The inspectors reviewed the applicable inspection procedures and verified they had been reviewed and approved through the licensees procedure review process. The inspectors determined that the procedures were consistent with the licensees bulletin response. The BMV examination was performed in accordance with licensee procedure MP/0/A/7150/165, Rx Vessel Bottom Head Bare Metal Inspection.

1.3 Was the examination able to identify, disposition, and resolve deficiencies?

The inspectors reviewed the procedures controlling the 100% Bare Metal VT-2 examination techniques and determined that they provided adequate guidance to ensure that they would be able to identify, disposition and resolve relevant deficiencies in the RV lower head penetration materials.

1.4 Was the examination capable of identifying pressure boundary leakage and/or RPV lower head corrosion as described in BL 2003-02?

Based upon review of the results for the BMV examination, procedures, qualifications, appropriate lighting, and sensitivity requirements, the inspectors determined that the licensee was capable of identifying and dispositioning pressure boundary leakage and boric acid corrosion, if present.

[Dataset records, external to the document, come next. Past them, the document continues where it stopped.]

(* ===== verification/World.v ===== *)
(** * World: the services together, and the client factory

    src/symbios/io_clients/io_factory.h.  [basket::Singleton] keeps one client
    per type, so the state is one file system, one Redis cluster and one
    MongoDB collection; [GetIOClient] picks by the type of the solution
    configured for a storage index. *)

From S2P Require Import Prelude CText Effects Types Services FileIO KeyValueIO KeyValueSpec.
From S2P Require Import IOClient.

Section world.
Context {R M : Type} `{RedisService R} `{MongoService M}.

Record World := mkWorld { w_fs : FS; w_redis : R; w_mongo : M }.

(** A computation on one service, run on the world. *)
Definition zoom {S A} (get : World -> S) (set : S -> World -> World) (m : ST S A) : ST World A :=
  fun w => let '(o, s) := m (get w) in (o, set s w).

Definition zoom_client {S} (get : World -> S) (set : S -> World -> World) (c : IOClient S)
    : IOClient World :=
  mkIOClient (fun a b => zoom get set (Read c a b)) (fun a b => zoom get set (Write c a b))
             (fun a => zoom get set (Remove c a)) (fun a => zoom get set (Size c a)).

Definition set_fs (s : FS) (w : World) : World := mkWorld s (w_redis w) (w_mongo w).
Definition set_redis (s : R) (w : World) : World := mkWorld (w_fs w) s (w_mongo w).
Definition set_mongo (s : M) (w : World) : World := mkWorld (w_fs w) (w_redis w) s.

(** The three singletons. *)
Definition client (ty : IOClientType) : IOClient World :=
  match ty with
  | FILE_IO => zoom_client w_fs set_fs file_client
  | REDIS_IO => zoom_client w_redis set_redis redis_client
  | MONGO_IO => zoom_client w_mongo set_mongo mongo_client
  end.

(** [IOFactory::GetIOClient]: a missing or null solution is dereferenced. *)
Definition GetIOClient (solutions : solution_map) (storage_index : Z) : outcome (IOClient World) :=
  match (index_solution storage_index solutions).1 with
  | Some s => Ok (client (io_client_type_ s))
  | None => Undefined NullDeref
  end.

(** The lookup of the [IOClient] constructor, src/symbios/io_clients/io.h. *)
Definition IOClient_solution (solutions : solution_map) (storage_index : Z)
    : outcome (option StorageSolution) :=
  match find_solution storage_index solutions with
  | Some s => Ok s
  | None => Throw (ErrorException INVALID_STORAGE_INDEX)
  end.

(** The constructor of [FileIOClient], src/symbios/io_clients/file_io.h. *)
Definition FileIOClient_ctor (path_exists : string -> bool) (solutions : solution_map)
    (storage_index : Z) : outcome unit :=
  s ← IOClient_solution solutions storage_index;
  match s with
  | None => Undefined NullDeref
  | Some s =>
      if path_exists (end_point_ s) then Ok ()
      else Throw (ErrorException FILE_PATH_NON_EXISTANCE)
  end.

End world.
Arguments World R M : clear implicits.

(** ** The promise of the clients on the world *)

Section world_laws.
Context {R M : Type} `{RedisLaws R} `{MongoLaws M}.
Implicit Types w : World R M.

Definition world_up w : Prop := up (c := file_client) (w_fs w) /\
  up (c := redis_client (R := R)) (w_redis w) /\ up (c := mongo_client (M := M)) (w_mongo w).

(** The object stored under a key in the store of a type. *)
Definition wobj w (ty : IOClientType) (k : string) : option (list ascii) :=
  match ty with
  | FILE_IO => obj (c := file_client) (w_fs w) k
  | REDIS_IO => obj (c := redis_client (R := R)) (w_redis w) k
  | MONGO_IO => obj (c := mongo_client (M := M)) (w_mongo w) k
  end.

Definition wexact (ty : IOClientType) : option (list ascii) -> Z -> Z -> bool :=
  match ty with
  | FILE_IO => exact_at (c := file_client)
  | REDIS_IO => exact_at (c := redis_client (R := R))
  | MONGO_IO => exact_at (c := mongo_client (M := M))
  end.

Definition wreads (ty : IOClientType) : Z -> bool :=
  match ty with
  | FILE_IO => reads_at (c := file_client)
  | REDIS_IO => reads_at (c := redis_client (R := R))
  | MONGO_IO => reads_at (c := mongo_client (M := M))
  end.

(** [w'] is [w] with the object [k] of the store [ty] replaced. *)
Definition updates w w' (ty : IOClientType) (k : string) (o : option (list ascii)) : Prop :=
  world_up w' /\ wobj w' ty k = o /\
  (forall ty' k', (ty', k') <> (ty, k) -> wobj w' ty' k' = wobj w ty' k').

(** Case analysis on the type of a client, down to the service's computation. *)
Ltac open_client ty :=
  destruct ty; cbn [client zoom_client Read Write Remove Size wobj wexact wreads] in *; unfold zoom.

Lemma wexact_0 ty o n : wexact ty o 0 n = true.
Proof. destruct ty; apply exact_at_0. Qed.

Lemma wreads_0 ty : wreads ty 0 = true.
Proof. destruct ty; apply reads_at_0. Qed.

Lemma world_read ty w src dst v n :
  world_up w -> wobj w ty (id_ src) = Some v -> n = wanted (data_size_ src) v ->
  wreads ty (position_ src) = true -> 0 <= position_ src ->
  (data_size_ src = 0 -> position_ src = 0) -> 0 <= n -> position_ src + n <= zlen v ->
  zlen v <= transfer_max -> position_ dst = 0 ->
  Read (client ty) src dst w =
    (Ok (set_data_size n (set_buffer (Some (Some <$> slice (position_ src) n v)) dst)), w).
Proof.
  intros (U1 & U2 & U3) Ho Hn Hr Hp Hz Hn0 Hb Hv Hd.
  open_client ty;
    [rewrite (read_object (c := file_client) _ src dst v n) by done
    |rewrite (read_object (c := redis_client (R := R)) _ src dst v n) by done
    |rewrite (read_object (c := mongo_client (M := M)) _ src dst v n) by done]; by destruct w.
Qed.

Lemma world_read_missing ty w src dst :
  world_up w -> wobj w ty (id_ src) = None ->
  exists e, Read (client ty) src dst w = (Throw (ErrorException e), w).
Proof.
  intros (U1 & U2 & U3) Ho. open_client ty.
  - destruct (read_missing (c := file_client) _ src dst U1 Ho) as (e & ->). exists e. by destruct w.
  - destruct (read_missing (c := redis_client (R := R)) _ src dst U2 Ho) as (e & ->). exists e. by destruct w.
  - destruct (read_missing (c := mongo_client (M := M)) _ src dst U3 Ho) as (e & ->). exists e. by destruct w.
Qed.

(** A store changed one object, the others did not change. *)
Ltac frame_world F :=
  split; [done|]; split; [done|]; split; [done|];
  intros [] k' Hk'; try done; apply F; congruence.

Lemma world_write ty w src dst cs bytes :
  world_up w -> buffer_ src = Some cs -> position_ src = 0 -> bytes <> [] ->
  data_size_ src = zlen bytes -> slice 0 (zlen bytes) cs = Some <$> bytes ->
  zlen bytes <= zlen cs -> zlen bytes <= transfer_max ->
  0 <= position_ dst -> position_ dst + zlen bytes < 2 ^ 62 ->
  wexact ty (wobj w ty (id_ dst)) (position_ dst) (zlen bytes) = true ->
  zlen (default [] (wobj w ty (id_ dst))) <= transfer_max ->
  exists w', Write (client ty) src dst w = (Ok src, w') /\
    updates w w' ty (id_ dst) (Some (exact_value (wobj w ty (id_ dst)) (position_ dst) bytes)).
Proof.
  intros (U1 & U2 & U3) Hb Hs Hne Hn Hc Hl Ht Hp Hw Hx Ho. unfold updates, world_up.
  open_client ty.
  - destruct (write_object (c := file_client) _ src dst cs bytes U1 Hb Hs Hne Hn Hc Hl Ht Hp Hw Hx Ho)
      as (s' & -> & U & E & F).
    exists (set_fs s' w). frame_world F.
  - destruct (write_object (c := redis_client (R := R)) _ src dst cs bytes U2 Hb Hs Hne Hn Hc Hl Ht Hp Hw Hx Ho)
      as (s' & -> & U & E & F).
    exists (set_redis s' w). frame_world F.
  - destruct (write_object (c := mongo_client (M := M)) _ src dst cs bytes U3 Hb Hs Hne Hn Hc Hl Ht Hp Hw Hx Ho)
      as (s' & -> & U & E & F).
    exists (set_mongo s' w). frame_world F.
Qed.

Lemma world_remove ty w src :
  world_up w -> exists w', Remove (client ty) src w = (Ok true, w') /\
    updates w w' ty (id_ src) None.
Proof.
  intros (U1 & U2 & U3). unfold updates, world_up. open_client ty.
  - destruct (remove_object (c := file_client) _ src U1) as (s' & -> & U & E & F).
    exists (set_fs s' w). frame_world F.
  - destruct (remove_object (c := redis_client (R := R)) _ src U2) as (s' & -> & U & E & F).
    exists (set_redis s' w). frame_world F.
  - destruct (remove_object (c := mongo_client (M := M)) _ src U3) as (s' & -> & U & E & F).
    exists (set_mongo s' w). frame_world F.
Qed.

Lemma world_size ty w src :
  world_up w -> zlen (default [] (wobj w ty (id_ src))) <= transfer_max ->
  Size (client ty) src w = (Ok (zlen (default [] (wobj w ty (id_ src)))), w).
Proof.
  intros (U1 & U2 & U3) Hl. open_client ty;
    [rewrite (size_object (c := file_client)) by done
    |rewrite (size_object (c := redis_client (R := R))) by done
    |rewrite (size_object (c := mongo_client (M := M))) by done]; by destruct w.
Qed.

Lemma GetIOClient_ok solutions i s :
  find_solution i solutions = Some (Some s) ->
  GetIOClient (R := R) (M := M) solutions i = Ok (client (io_client_type_ s)).
Proof. intros E. unfold GetIOClient. by rewrite (index_solution_present i solutions (Some s)). Qed.

End world_laws.
(** C13: as many consecutive requests as there are solutions use every solution
    exactly once. *)
Theorem round_robin_fair reqs c e base :
  DATA_DISTRIBUTION_POLICY c = ROUND_ROBIN_POLICY ->
  dense (STORAGE_SOLUTIONS c) -> STORAGE_SOLUTIONS c <> [] ->
  (forall k, sequence k = base + Z.of_nat k) -> 0 <= base ->
  base + Z.of_nat (sequence_calls e) + zlen reqs < 2 ^ 64 ->
  length reqs = length (STORAGE_SOLUTIONS c) ->
  exists indices,
    distribute_all reqs (c, e) =
      (Ok indices, (c, mkDDE (rand_calls e) (sequence_calls e + length reqs) (maps e))) /\
    indices ≡ₚ seqZ 0 (zlen (STORAGE_SOLUTIONS c)).
Proof.
  intros Hpol Hd Hne Hs Hb He Hl. eexists. split.
  { apply (distribute_all_robin reqs [] c e base); done. }
  simpl. rewrite Hl. rewrite <- (Nat2Z.id (length (STORAGE_SOLUTIONS c))).
  apply (robin_indices_perm _ (zlen (STORAGE_SOLUTIONS c))). by apply zlen_pos.
Qed.

(** ** Heuristics *)

(** The solution [k] has type [t]. *)
Definition typed (solutions : solution_map) (k : Z) (t : IOClientType) : Prop :=
  exists s, (k, Some s) ∈ solutions /\ io_client_type_ s = t.

Lemma maps_find_app t m m' :
  maps_find t (m ++ m') = match maps_find t m with Some i => Some i | None => maps_find t m' end.
Proof. induction m as [|[t' i] m IH]; simpl; [done|]. by case_decide. Qed.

2.0 What was the condition of the reactor vessel lower head (debris, insulation, dirt, boron from other sources, physical layout, viewing obstructions)?

ATTACHMENT 2 CONTAINS Prior to the RPV lower head inspection all the insulation was removed, and the reactor vessel bottom head was entirely accessible for the BMV inspection.

Minor boron deposits and metal corrosion were identified on the bottom reactor vessel and incore guide tubes. In all cases there were visible leak tracks running down the side of the vessel that originated from previous cavity seal and sandbox cover seal leaks. Each of the 58 penetrations was videoed twice, one pass from each side. The combination of the two passes provided a complete 360 degree view of each penetration. The inspection results were documented in a PIP as required by procedure MP/0/A/7150/165, step 11.4.1 (M-04-1125, 1EOC16 U1 Reactor Vessel Bottom Head Bare Metal Inspection Results). The inspectors viewed the RPV lower head and reviewed the video of the bottom head inspection to verify the licensees inspection results, and held discussions with the appropriate engineering and examination staff. No significant boron buildup at the annular areas around the BMV was found that would indicate leakage. The inspectors did not see any popcorn type boric acid crystals surrounding the penetrations. There was no wastage, corrosion or cracks that needed repair.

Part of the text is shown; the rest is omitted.